[Records from a dataset]
== Segment start ==

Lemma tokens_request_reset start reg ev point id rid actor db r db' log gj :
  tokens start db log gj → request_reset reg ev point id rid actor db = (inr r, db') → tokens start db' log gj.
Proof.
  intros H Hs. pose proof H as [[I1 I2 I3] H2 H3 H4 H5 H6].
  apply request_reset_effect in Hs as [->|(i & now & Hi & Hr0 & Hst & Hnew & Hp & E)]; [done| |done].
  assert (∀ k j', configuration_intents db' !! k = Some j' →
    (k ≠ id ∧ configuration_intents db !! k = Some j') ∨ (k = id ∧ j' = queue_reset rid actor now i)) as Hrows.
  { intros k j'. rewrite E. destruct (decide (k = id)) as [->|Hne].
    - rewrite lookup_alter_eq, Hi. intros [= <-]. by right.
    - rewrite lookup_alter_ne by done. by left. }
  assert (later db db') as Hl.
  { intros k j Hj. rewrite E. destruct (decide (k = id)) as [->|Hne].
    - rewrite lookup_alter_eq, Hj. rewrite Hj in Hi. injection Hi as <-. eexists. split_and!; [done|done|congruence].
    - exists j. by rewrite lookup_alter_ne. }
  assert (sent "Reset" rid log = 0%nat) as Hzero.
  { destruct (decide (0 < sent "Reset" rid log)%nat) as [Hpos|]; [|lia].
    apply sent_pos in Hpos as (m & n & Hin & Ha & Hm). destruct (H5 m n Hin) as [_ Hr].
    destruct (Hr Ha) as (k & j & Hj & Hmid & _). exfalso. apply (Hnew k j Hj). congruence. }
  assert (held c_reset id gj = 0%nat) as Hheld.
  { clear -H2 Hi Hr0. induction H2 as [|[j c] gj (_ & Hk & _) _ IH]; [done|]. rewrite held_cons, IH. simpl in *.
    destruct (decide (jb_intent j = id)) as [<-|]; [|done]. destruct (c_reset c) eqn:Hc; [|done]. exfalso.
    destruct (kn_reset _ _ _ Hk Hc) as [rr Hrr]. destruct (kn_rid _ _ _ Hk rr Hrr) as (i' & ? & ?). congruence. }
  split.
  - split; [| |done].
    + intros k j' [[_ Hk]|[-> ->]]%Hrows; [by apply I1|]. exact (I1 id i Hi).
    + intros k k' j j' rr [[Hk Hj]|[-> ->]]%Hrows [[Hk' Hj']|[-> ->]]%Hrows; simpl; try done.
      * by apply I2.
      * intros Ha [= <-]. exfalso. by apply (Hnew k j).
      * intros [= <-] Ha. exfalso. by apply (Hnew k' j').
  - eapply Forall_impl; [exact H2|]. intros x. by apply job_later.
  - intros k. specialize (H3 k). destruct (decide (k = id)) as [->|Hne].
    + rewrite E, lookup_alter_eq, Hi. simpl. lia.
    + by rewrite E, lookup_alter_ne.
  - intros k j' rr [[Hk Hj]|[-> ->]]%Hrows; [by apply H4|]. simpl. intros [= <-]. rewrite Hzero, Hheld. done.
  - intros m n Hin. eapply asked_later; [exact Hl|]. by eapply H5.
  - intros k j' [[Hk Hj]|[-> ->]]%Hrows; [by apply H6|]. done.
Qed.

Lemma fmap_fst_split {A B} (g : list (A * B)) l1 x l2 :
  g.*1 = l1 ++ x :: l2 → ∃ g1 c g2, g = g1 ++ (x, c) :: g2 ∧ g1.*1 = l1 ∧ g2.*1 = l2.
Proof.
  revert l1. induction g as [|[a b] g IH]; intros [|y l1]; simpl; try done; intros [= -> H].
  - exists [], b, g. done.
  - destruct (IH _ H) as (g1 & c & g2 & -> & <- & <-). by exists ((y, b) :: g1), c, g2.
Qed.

== Segment end ==
== Segment start ==

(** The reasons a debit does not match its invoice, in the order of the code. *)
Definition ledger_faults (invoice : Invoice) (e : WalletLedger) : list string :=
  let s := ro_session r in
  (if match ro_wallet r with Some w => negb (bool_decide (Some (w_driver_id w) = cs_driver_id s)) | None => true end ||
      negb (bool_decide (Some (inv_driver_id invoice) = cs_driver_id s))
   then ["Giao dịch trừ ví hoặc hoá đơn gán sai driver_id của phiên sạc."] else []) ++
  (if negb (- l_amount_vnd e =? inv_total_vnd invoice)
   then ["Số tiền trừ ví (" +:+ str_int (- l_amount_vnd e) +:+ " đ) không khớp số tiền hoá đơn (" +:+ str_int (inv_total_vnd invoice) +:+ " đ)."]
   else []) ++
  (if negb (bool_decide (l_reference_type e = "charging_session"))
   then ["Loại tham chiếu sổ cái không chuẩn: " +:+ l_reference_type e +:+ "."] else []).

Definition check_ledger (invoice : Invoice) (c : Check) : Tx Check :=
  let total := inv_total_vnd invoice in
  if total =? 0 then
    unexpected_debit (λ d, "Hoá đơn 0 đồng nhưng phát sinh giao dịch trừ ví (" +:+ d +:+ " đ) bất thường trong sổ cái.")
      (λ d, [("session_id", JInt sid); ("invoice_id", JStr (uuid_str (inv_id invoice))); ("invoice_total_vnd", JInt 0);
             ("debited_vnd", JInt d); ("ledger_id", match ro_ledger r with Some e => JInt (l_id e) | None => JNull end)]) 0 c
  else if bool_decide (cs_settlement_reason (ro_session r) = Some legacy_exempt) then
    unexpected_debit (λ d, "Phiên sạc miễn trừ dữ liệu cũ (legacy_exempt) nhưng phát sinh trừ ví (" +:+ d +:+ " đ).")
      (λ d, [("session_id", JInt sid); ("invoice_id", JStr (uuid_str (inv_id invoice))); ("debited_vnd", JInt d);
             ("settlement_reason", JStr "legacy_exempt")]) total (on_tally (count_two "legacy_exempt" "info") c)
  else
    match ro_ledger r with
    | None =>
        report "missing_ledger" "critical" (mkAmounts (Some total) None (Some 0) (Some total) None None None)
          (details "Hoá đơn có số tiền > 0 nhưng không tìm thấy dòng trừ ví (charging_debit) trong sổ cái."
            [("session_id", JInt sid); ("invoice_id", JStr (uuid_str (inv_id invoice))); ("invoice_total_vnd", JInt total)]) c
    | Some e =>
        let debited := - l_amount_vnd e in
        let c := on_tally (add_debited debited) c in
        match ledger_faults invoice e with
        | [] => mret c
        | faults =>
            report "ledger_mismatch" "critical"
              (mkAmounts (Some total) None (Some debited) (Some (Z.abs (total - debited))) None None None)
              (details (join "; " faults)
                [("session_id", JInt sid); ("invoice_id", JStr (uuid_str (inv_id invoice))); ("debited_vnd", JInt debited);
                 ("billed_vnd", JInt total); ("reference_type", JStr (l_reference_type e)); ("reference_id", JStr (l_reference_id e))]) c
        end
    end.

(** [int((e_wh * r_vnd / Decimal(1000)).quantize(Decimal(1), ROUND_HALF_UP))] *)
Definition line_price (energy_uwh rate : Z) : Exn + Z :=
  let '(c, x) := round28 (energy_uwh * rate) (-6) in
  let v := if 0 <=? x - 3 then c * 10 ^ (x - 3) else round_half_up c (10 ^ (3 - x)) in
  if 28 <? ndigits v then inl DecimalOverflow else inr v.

== Segment end ==

*WHAT THIS TASK INVOLVES*
Give the exact lines, and only those, from the line containing "Lemma tokens_request_reset start" through the line containing "- exists j." in the entries above.

*TASK ANSWER*
Lemma tokens_request_reset start reg ev point id rid actor db r db' log gj :
  tokens start db log gj → request_reset reg ev point id rid actor db = (inr r, db') → tokens start db' log gj.
Proof.
  intros H Hs. pose proof H as [[I1 I2 I3] H2 H3 H4 H5 H6].
  apply request_reset_effect in Hs as [->|(i & now & Hi & Hr0 & Hst & Hnew & Hp & E)]; [done| |done].
  assert (∀ k j', configuration_intents db' !! k = Some j' →
    (k ≠ id ∧ configuration_intents db !! k = Some j') ∨ (k = id ∧ j' = queue_reset rid actor now i)) as Hrows.
  { intros k j'. rewrite E. destruct (decide (k = id)) as [->|Hne].
    - rewrite lookup_alter_eq, Hi. intros [= <-]. by right.
    - rewrite lookup_alter_ne by done. by left. }
  assert (later db db') as Hl.
  { intros k j Hj. rewrite E. destruct (decide (k = id)) as [->|Hne].
    - rewrite lookup_alter_eq, Hj. rewrite Hj in Hi. injection Hi as <-. eexists. split_and!; [done|done|congruence].
    - exists j. by rewrite lookup_alter_ne. }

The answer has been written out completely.